Si uno entra en Google Noticias y teclea la palabra “piscina” obtendrá aproximadamente unas tres mil doscientas y pico noticias relacionadas. Lo cual significa que, como la información escasea dado que hay tanta gente de vacaciones, los focos se centran en asuntos menores: las piscinas, el calor y los Sanfermines, que por fin se han acabado porque ya estaba un poco harto de ver tanto toro en televisión y tanto guiri mamao al que luego enganchan los morlacos con sus cuernos, porque los guiris han leído mal a Hemingway y creen que los encierros son una película tolerada donde sólo hay emoción, pero no peligros ni sangre. El modo en que los norteamericanos ven los Sanfermines se explica con las escenas de la comedia “Cowboys de ciudad”, donde los protagonistas parece que estén en Disneylandia cuando se supone que corren por Pamplona.

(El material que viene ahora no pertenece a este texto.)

Definition GetFilename (p : string) : string := snd (SplitPath p).
Definition GetFileSuffixName (p : string) : string := Ext p.
Definition GetDir (p : string) : string := DirOf p.
Definition GetFileDir (p : string) : string := fst (SplitPath p).
Definition GetFilenameWithoutSuffix (p : string) : string :=
  let name := snd (SplitPath p) in TrimSuffix name (ext name).
Definition GetSuffixDir (d : node) (p : string) : string :=
  match Stat d p with
  | Ok (File _) => Base (TrimSuffix p (Base p))
  | _ => Base p
  end.
Definition CreateDir (d : node) (dir : string) : node * option errno :=
  match Stat d dir with Err ENOENT => MkdirAll d dir | _ => (d, None) end.
Definition GetRelativeFilePath (absFilePath : string) : string :=
  let dirPath := ToSlash (Clean (Abs ".")) in
  let dirPath := if HasSuffix dirPath "/" then dirPath else dirPath +:+ "/" in
  TrimPrefix (ToSlash (Clean absFilePath)) dirPath.
(** [Join] of this package, which does not clean. *)
Definition Join_ (elem : list string) : string := FromSlash (Join elem "/").

(** ** Listing *)

Inductive Option_ : Type :=
  | WithSuffix (name : string)
  | WithPrefix (name : string)
  | WithContain (name : string)
  | WithNoAbsolutePath.
Inductive Filter : Type := NoFilter | Prefix | Suffix | Contain.
Record options : Type := mkOptions { filter_ : Filter; name_ : string; noAbsolutePath : bool }.
Definition defaultOptions : options := mkOptions NoFilter "" false.
Definition apply_option (o : options) (opt : Option_) : options :=
  match opt with
  | WithSuffix n => mkOptions Suffix n (noAbsolutePath o)
  | WithPrefix n => mkOptions Prefix n (noAbsolutePath o)
  | WithContain n => mkOptions Contain n (noAbsolutePath o)
  | WithNoAbsolutePath => mkOptions (filter_ o) (name_ o) true
  end.

Definition matchSuffix (suffixName filename : string) : bool :=
  negb (bool_decide (suffixName = "")) && HasSuffix filename suffixName.
Definition matchPrefix (prefixName filePath : string) : bool :=
  negb (bool_decide (prefixName = "")) && HasPrefix (GetFilename filePath) prefixName.
Definition matchContain (containName filePath : string) : bool :=
  negb (bool_decide (containName = "")) && Contains (GetFilename filePath) containName.

(** What a walk visits, in order: directories and files. *)
Definition visit : Type := (string * bool)%type.
Definition walked : Type := (list visit * option errno)%type.

(** The loop over the entries of [dirPath]; an error ends it. *)
Fixpoint walk_entries (rec : string -> option walked) (dirPath : string) (es : list (string * node)) : option walked :=
  match es with
  | [] => Some ([], None)
  | (name, n) :: es' =>
      let deepFile := dirPath +:+ GetPathDelimiter +:+ name in
      match (if is_dir n then rec deepFile else Some ([], None)) with
      | None => None
      | Some (l, Some e) => Some ((deepFile, is_dir n) :: l, Some e)
      | Some (l, None) =>
          match walk_entries rec dirPath es' with
          | None => None
          | Some (l', e) => Some ((deepFile, is_dir n) :: l ++ l', e)
          end
      end
  end.
(** The recursion of walkDir, walkDir2 and walkDirWithFilter, which reads
    every directory from the disk; [None] when the fuel runs out. *)
Fixpoint walk (fuel : nat) (d : node) (dirPath : string) : option walked :=
  match fuel with
  | O => None
  | S fuel =>
      match ReadDir d dirPath with
      | Ok es => walk_entries (walk fuel d) dirPath es
      | Err e => Some ([], Some e)
      | Panic => Some ([], Some ENOENT)
      end
  end.

Definition files_of (l : list visit) : list string := omap (fun v : visit => if snd v then None else Some (fst v)) l.
Definition dirs_of (l : list visit) : list string := omap (fun v : visit => if snd v then Some (fst v) else None) l.

Definition walkDir (fuel : nat) (d : node) (dirPath : string) : option (list string * option errno) :=
  prod_map files_of id <$> walk fuel d dirPath.
Definition walkDirWithFilter (fuel : nat) (d : node) (dirPath : string) (keep : string -> bool) :
    option (list string * option errno) :=
  prod_map (fun l => filter (fun f => keep f = true) (files_of l)) id <$> walk fuel d dirPath.
Definition walkDir2 (fuel : nat) (d : node) (dirPath : string) : option (list string * list string * option errno) :=
  (fun w => (dirs_of (fst w), files_of (fst w), snd w)) <$> walk fuel d dirPath.

(** The files found before an error are returned with it. *)
Definition ListFiles (fuel : nat) (d : node) (dirPath : string) (opts : list Option_) : option (list string * option errno) :=
  let o := foldl apply_option defaultOptions opts in
  let dirPath := if noAbsolutePath o then dirPath else Abs dirPath in
  match filter_ o with
  | Prefix => walkDirWithFilter fuel d dirPath (matchPrefix (name_ o))
  | Suffix => walkDirWithFilter fuel d dirPath (matchSuffix (name_ o))
  | Contain => walkDirWithFilter fuel d dirPath (matchContain (name_ o))
  | NoFilter => walkDir fuel d dirPath
  end.
(** The map with the keys dirs and files, or an empty one. *)
Definition ListDirsAndFiles (fuel : nat) (d : node) (dirPath : string) : option (result errno (list string * list string)) :=
  (fun w : list string * list string * option errno => match snd w with None => Ok (fst w) | Some e => Err e end)
    <$> walkDir2 fuel d (Abs dirPath).

(** The elements of a pattern of [path.Match]; [None] is a bad pattern, which
    matches nothing. *)
Inductive glob : Type := Star | AnyChar | Lit (c : ascii) | Class (negated : bool) (ranges : list (ascii * ascii)).

Definition get_esc (s : string) : option (ascii * string) :=
  match s with
  | String c s' =>
      let r := if bool_decide (c = "-"%char \/ c = "]"%char) then None
               else if bool_decide (c = backslash) then match s' with String c' s'' => Some (c', s'') | _ => None end
               else Some (c, s') in
      match r with Some (_, EmptyString) | None => None | r => r end
  | EmptyString => None
  end.
Fixpoint get_class (fuel : nat) (s : string) (ranges : list (ascii * ascii)) : option (list (ascii * ascii) * string) :=
  match fuel, s with
  | S fuel, String c s' =>
      if bool_decide (c = "]"%char) && negb (bool_decide (ranges = [])) then Some (ranges, s')
      else match get_esc s with
           | Some (lo, String c' s'') =>
               if bool_decide (c' = "-"%char) then
                 match get_esc s'' with Some (hi, s3) => get_class fuel s3 (ranges ++ [(lo, hi)]) | None => None end
               else get_class fuel (String c' s'') (ranges ++ [(lo, lo)])
           | _ => None
           end
  | _, _ => None
  end.
Fixpoint get_glob (fuel : nat) (s : string) : option (list glob) :=
  match fuel, s with
  | _, EmptyString => Some []
  | O, _ => None
  | S fuel, String c s' =>
      if bool_decide (c = "*"%char) then cons Star <$> get_glob fuel s'
      else if bool_decide (c = "?"%char) then cons AnyChar <$> get_glob fuel s'
      else if bool_decide (c = backslash) then
        match s' with String c' s'' => cons (Lit c') <$> get_glob fuel s'' | _ => None end
      else if bool_decide (c = "["%char) then
        let '(neg, s') := match s' with String "^" s'' => (true, s'') | _ => (false, s') end in
        match get_class (str_len s') s' [] with
        | Some (ranges, s'') => cons (Class neg ranges) <$> get_glob fuel s''
        | None => None
        end
      else cons (Lit c) <$> get_glob fuel s'
  end.
Definition in_range (c : ascii) (r : ascii * ascii) : bool :=
  (nat_of_ascii (fst r) <=? nat_of_ascii c)%nat && (nat_of_ascii c <=? nat_of_ascii (snd r))%nat.
Fixpoint glob_match (g : list glob) : string -> bool :=
  match g with
  | [] => fun s => bool_decide (s = "")
  | Star :: g' =>
      fix star (s : string) : bool :=
        glob_match g' s || match s with String c s' => negb (bool_decide (c = slash)) && star s' | _ => false end
  | AnyChar :: g' => fun s => match s with String c s' => negb (bool_decide (c = slash)) && glob_match g' s' | _ => false end
  | Lit c :: g' => fun s => match s with String c' s' => bool_decide (c = c') && glob_match g' s' | _ => false end
  | Class neg ranges :: g' => fun s =>
      match s with
      | String c s' => negb (Bool.eqb (existsb (in_range c) ranges) neg) && glob_match g' s'
      | _ => false
      end
  end.
Definition Match (pattern name : string) : bool :=
  match get_glob (str_len pattern) pattern with Some g => glob_match g name | None => false end.

Definition FuzzyMatchFiles (fuel : nat) (d : node) (f : string) : option (list string) :=
  let '(dir, filenameReg) := SplitPath f in
  if negb (Contains filenameReg "*") then Some [f]
  else
    (fun w : list string * option errno =>
       match snd w with
       | Some _ => []
       | None => filter (fun file => Match filenameReg (GetFilename file) = true) (fst w)
       end) <$> ListFiles fuel d dir [].

(** [nil] and the error when any directory cannot be read. *)
Fixpoint list_dirs_loop (rec : string -> option (result errno (list string))) (dir : string) (es : list (string * node)) :
    option (result errno (list string)) :=
  match es with
  | [] => Some (Ok [])
  | (name, n) :: es' =>
      if is_dir n then
        match rec (JoinPath [dir; name]) with
        | Some (Ok tmpDirs) =>
            match list_dirs_loop rec dir es' with
            | Some (Ok dirs) => Some (Ok (JoinPath [dir; name] :: tmpDirs ++ dirs))
            | r => r
            end
        | r => r
        end
      else list_dirs_loop rec dir es'
  end.
Fixpoint ListDirs (fuel : nat) (d : node) (specifiedDir : string) : option (result errno (list string)) :=
  match fuel with
  | O => None
  | S fuel =>
      match ReadDir d specifiedDir with
      | Ok es => list_dirs_loop (ListDirs fuel d) specifiedDir es
      | Err e => Some (Err e)
      | Panic => Some Panic
      end
  end.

La piscina, pues, aparece en un montón de informaciones. Así que yo no quiero ser menos. Pasé una tarde en la piscina de unos amigos. La piscina no es suya, sino de la comunidad del edificio en el que residen. Por fortuna, apenas había un puñado de personas bañándose. Sólo hay un par de maneras de afrontar el calor brutal de Madrid: metiéndose en los cines con aire acondicionado y acudiendo a las piscinas a darse un chapuzón. Me sentó bien refrescarme: la hierba muy verde, el cielo por donde cruzaban algunas nubes y unas cuantas avionetas y, por supuesto, un libro en la mochila. No, no un libro: dos. Yo, siempre que viajo, o que voy a bañarme, o que estoy de excursión, incluyo dos libros, como mínimo. El segundo es por si me termino el primero, obviamente. No me gusta quedarme en bragas, en esto de la lectura. Me preguntaron mis colegas cuando desenfundé el primer libro: “¿Hay algún sitio al que irías sin un libro?” Les respondí: “No lo creo. Su compañía es necesaria vayas a donde vayas. Aunque tuviese que ir a la guerra, llevaría unos libros para leer en la trinchera o donde fuese menester”. Aún me recuerdan esa excursión de hace siglos a las Cascadas de Sotillo, en Sanabria: mientras los demás cargaban con mochilas cuyo contenido ignoro, yo llevaba libros y un bocadillo. El bocadillo para matar el hambre. Los libros para matar el aburrimiento. Pero también para leer con luz natural. El lector apasionado no se conforma con leerse las novelas en el sofá de casa, bajo la lámpara. El lector auténtico quiere probar a qué saben las páginas en el campo, en el parque, a orillas del lago, del mar, del río, de la piscina, en el autobús, en el avión, en el tren, en los diez minutos de espera previos a la proyección de una película, en el andén del metro, en la sala de espera del médico. Las lecturas más beneficiosas suelen ser al aire libre y en silencio, con paisaje natural al fondo, a ser posible.
Cada vez que me acerco por una piscina rememoro las piscinas de mi infancia zamorana: la de Villaralbo, la del Club Esla, la de la Sindical, la del Neptuno, la de Las Vegas, la de Morales. La piscina del Club Esla, a la que me llevaban mis abuelos, me encantaba por estar situada en medio de la naturaleza y porque, a veces, se colaban ranas y culebras en el agua, y esa intrusión le confería un componente selvático y agreste muy celebrado por nosotros, los niños. En aquel entonces iba donde hubiera una piscina. No como ahora, que soy más escogido y, en cuanto veo más de seis personas en remojo, no me meto a bañarme. La otra tarde me di un último baño cuando ya no daba el sol en el recinto y todos los vecinos se habían ido a cenar. Ese es el chapuzón de lujo. Tú, el agua, el cielo, la sombra y la tranquilidad.